RECORDS SUPPLIED =>

(* ===== verification/StoreAccess.v ===== *)
(** * Grants, capabilities and forwarding rules (store.go) *)

From S2P Require Import Prelude GoStrings GoTime Effects Sql Schema StoreUsers StoreTargets.

Record Grant := mkGrant {
  Grant_Target : string;
  Grant_Kind : string;
  Grant_Principal : string;
  Grant_Shell : bool;
  Grant_SFTP : bool;
  Grant_SCP : bool;
  Grant_TCPForward : bool;
}.

Record ForwardRule := mkForwardRule {
  FR_ID : Z;
  FR_TargetID : Z;
  FR_Target : string;
  FR_Host : string;
  FR_Port : Z;
}.

(** The two grant tables, and the column of the principal in each. *)
Inductive principal_table := UserGrants | GroupGrants.

Definition grant_table (k : principal_table) (d : db) : list grant_row :=
  match k with
  | UserGrants => d.(user_target_grants)
  | GroupGrants => d.(group_target_grants)
  end.

Definition set_grant_table (k : principal_table) (f : list grant_row → list grant_row) (d : db) : db :=
  match k with
  | UserGrants => set_user_target_grants f d
  | GroupGrants => set_group_target_grants f d
  end.

Definition principal_exists (k : principal_table) (id : Z) (d : db) : bool :=
  match k with
  | UserGrants => user_exists id d
  | GroupGrants => group_exists id d
  end.

Definition grant_is (principal target : Z) (g : grant_row) : bool :=
  (gr_principal_id g =? principal) && (gr_target_id g =? target).

(** INSERT INTO <table>(...) ... ON CONFLICT(<principal>,target_id) DO UPDATE *)
Definition upsert_grant (k : principal_table) (id target : Z) (shell sftp scp tcp : bool) (d : db) : result Z * db :=
  let p := grant_is id target in
  let row := Grant_row id target shell sftp scp tcp in
  if exists_row p (grant_table k d) then
    (Ok (count_rows p (grant_table k d)), set_grant_table k (update_rows p (λ _, row)) d)
  else if negb (principal_exists k id d && target_exists target d) then (Err (Sql ForeignKey), d)
  else (Ok 1, set_grant_table k (insert_row row) d).

(** DELETE FROM <table> WHERE <principal>=? AND target_id=? *)
Definition delete_grant (k : principal_table) (id target : Z) (d : db) : result Z * db :=
  let p := grant_is id target in
  (Ok (count_rows p (grant_table k d)), set_grant_table k (delete_rows p) d).

(** The column of a capability: the map literal of CanAccessCapability. *)
Definition capability_column (capability : string) : option (grant_row → bool) :=
  if capability =s CapabilityShell then Some gr_shell
  else if capability =s CapabilitySFTP then Some gr_sftp
  else if capability =s CapabilitySCP then Some gr_scp
  else if capability =s CapabilityForward then Some gr_tcp_forward
  else None.

Section store_access.
Context `{UnicodeTables, Rowids, TimeParser}.

(** The table and the identifier of a grant's principal. *)
Definition resolve_principal (kind principal : string) : prog db (result (principal_table * Z)) :=
  if kind =s "user" then
    let? u := UserByName principal in Ret (Ok (UserGrants, User_ID u))
  else if kind =s "group" then
    let? id := group_id_by_name principal in Ret (Ok (GroupGrants, id))
  else Ret (Err (Msg "principal kind must be user or group")).

Definition SetGrantCapabilities (target kind principal : string)
    (add shell sftp scp tcpForward : bool) : prog db (result unit) :=
  let? t := TargetByName target in
  let? p := resolve_principal kind principal in
  let? _ := if add then atomic (upsert_grant p.1 p.2 (Target_ID t) shell sftp scp tcpForward)
            else atomic (delete_grant p.1 p.2 (Target_ID t)) in
  Ret (Ok tt).

Definition SetGrant (target kind principal : string) (add : bool) : prog db (result unit) :=
  SetGrantCapabilities target kind principal add true true true false.

(** ... JOIN <principals> JOIN targets, one half of the UNION ALL *)
Definition grants_join (kind : string) (names : list (Z * string)) (grants : list grant_row) (d : db) : list Grant :=
  flat_map (λ x,
    flat_map (λ n : Z * string,
      map (λ t, mkGrant (t_name t) kind n.2 (gr_shell x) (gr_sftp x) (gr_scp x) (gr_tcp_forward x))
          (select (λ t, t_id t =? gr_target_id x) d.(targets)))
      (select (λ n : Z * string, n.1 =? gr_principal_id x) names))
    grants.

Definition grant_le (a b : Grant) : bool :=
  text_lt (Grant_Target a) (Grant_Target b)
  || ((Grant_Target a =s Grant_Target b)
      && (text_lt (Grant_Kind a) (Grant_Kind b)
          || ((Grant_Kind a =s Grant_Kind b) && text_le (Grant_Principal a) (Grant_Principal b)))).

Definition ListGrants : prog db (result (list Grant)) :=
  query (λ d, Ok (order_by grant_le
    (grants_join "user" (map (λ u, (u_id u, u_username u)) d.(users)) d.(user_target_grants) d
     ++ grants_join "group" (map (λ g, (g_id g, g_name g)) d.(groups_table)) d.(group_target_grants) d))).

(** The WHERE clause of CanAccessCapability for a member *)
Definition member_may (uid : Z) (column : grant_row → bool) (d : db) (t : target_row) : bool :=
  exists_row (λ g, (gr_principal_id g =? uid) && (gr_target_id g =? t_id t) && column g)
    d.(user_target_grants)
  || exists_row (λ m, (gm_user_id m =? uid)
       && exists_row (λ g, (gr_principal_id g =? gm_group_id m) && (gr_target_id g =? t_id t) && column g)
            d.(group_target_grants))
       d.(group_members).

Definition CanAccessCapability (u : User) (targetID : Z) (capability : string) : prog db bool :=
  if negb (User_Enabled u) then Ret false
  else match capability_column capability with
       | None => Ret false
       | Some column =>
         let* n := if User_Role u =s RoleAdmin
           then query (λ d, count_rows (λ t, (t_id t =? targetID) && t_enabled t) d.(targets))
           else query (λ d, count_rows (λ t,
                  (t_id t =? targetID) && t_enabled t && member_may (User_ID u) column d t) d.(targets)) in
         Ret (0 <? n)
       end.

Definition CanAccess (u : User) (targetID : Z) : prog db bool :=
  CanAccessCapability u targetID CapabilityShell.

(** ** Forwarding rules *)

(** INSERT OR IGNORE INTO target_forward_rules(target_id,host,port) *)
Definition insert_forward_rule (target : Z) (host : string) (port : Z) (d : db) : result Z * db :=
  if exists_row (λ r, (fr_target_id r =? target) && (fr_host r =s host) && (fr_port r =? port))
       d.(target_forward_rules)
  then (Ok 0, d)
  else if negb (valid_port port) then (Ok 0, d)
  else if negb (target_exists target d) then (Err (Sql ForeignKey), d)
  else
    let id := new_rowid (fr_id <$> d.(target_forward_rules)) in
    (Ok 1, set_target_forward_rules (insert_row (Rule_row id target host port)) d).

(** DELETE FROM target_forward_rules WHERE id=? *)
Definition delete_forward_rule (id : Z) (d : db) : result Z * db :=
  let p := λ r, fr_id r =? id in
  (Ok (count_rows p d.(target_forward_rules)), set_target_forward_rules (delete_rows p) d).

Definition AddForwardRule (target host : string) (port : Z) : prog db (result unit) :=
  if (TrimSpace host =s "") || (port <? 1) || (65535 <? port)
  then Ret (Err (Msg "invalid forwarding destination"))
  else
    let? t := TargetByName target in
    let? _ := atomic (insert_forward_rule (Target_ID t) (ToLower (TrimSpace host)) port) in
    Ret (Ok tt).

Definition DeleteForwardRule (id : Z) : prog db (result unit) :=
  let* r := atomic (delete_forward_rule id) in Ret (changed r).

Definition rule_le (a b : ForwardRule) : bool :=
  text_lt (FR_Target a) (FR_Target b)
  || ((FR_Target a =s FR_Target b)
      && (text_lt (FR_Host a) (FR_Host b) || ((FR_Host a =s FR_Host b) && (FR_Port a <=? FR_Port b)))).

Definition ListForwardRules : prog db (result (list ForwardRule)) :=
  query (λ d, Ok (order_by rule_le
    (flat_map (λ r,
       map (λ t, mkForwardRule (fr_id r) (fr_target_id r) (t_name t) (fr_host r) (fr_port r))
           (select (λ t, t_id t =? fr_target_id r) d.(targets)))
       d.(target_forward_rules)))).

(** COLLATE NOCASE: equality up to the case of the ASCII letters *)
Definition nocase_eq (a b : string) : bool := smap lower_byte a =s smap lower_byte b.

Definition ForwardAllowed (targetID : Z) (host : string) (port : Z) : prog db bool :=
  let* n := query (λ d, count_rows (λ r,
    (fr_target_id r =? targetID) && nocase_eq (fr_host r) (TrimSpace host) && (fr_port r =? port))
    d.(target_forward_rules)) in
  Ret (0 <? n).

End store_access.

DIRECTIONS => Copy exactly the lines from the top of the entries through the line with "(** The two" in it, please, keeping both ends and adding nothing.

PROBLEM SOLUTION =>
(* ===== verification/StoreAccess.v ===== *)
(** * Grants, capabilities and forwarding rules (store.go) *)

From S2P Require Import Prelude GoStrings GoTime Effects Sql Schema StoreUsers StoreTargets.

Record Grant := mkGrant {
  Grant_Target : string;
  Grant_Kind : string;
  Grant_Principal : string;
  Grant_Shell : bool;
  Grant_SFTP : bool;
  Grant_SCP : bool;
  Grant_TCPForward : bool;
}.

Record ForwardRule := mkForwardRule {
  FR_ID : Z;
  FR_TargetID : Z;
  FR_Target : string;
  FR_Host : string;
  FR_Port : Z;
}.

(** The two grant tables, and the column of the principal in each. *)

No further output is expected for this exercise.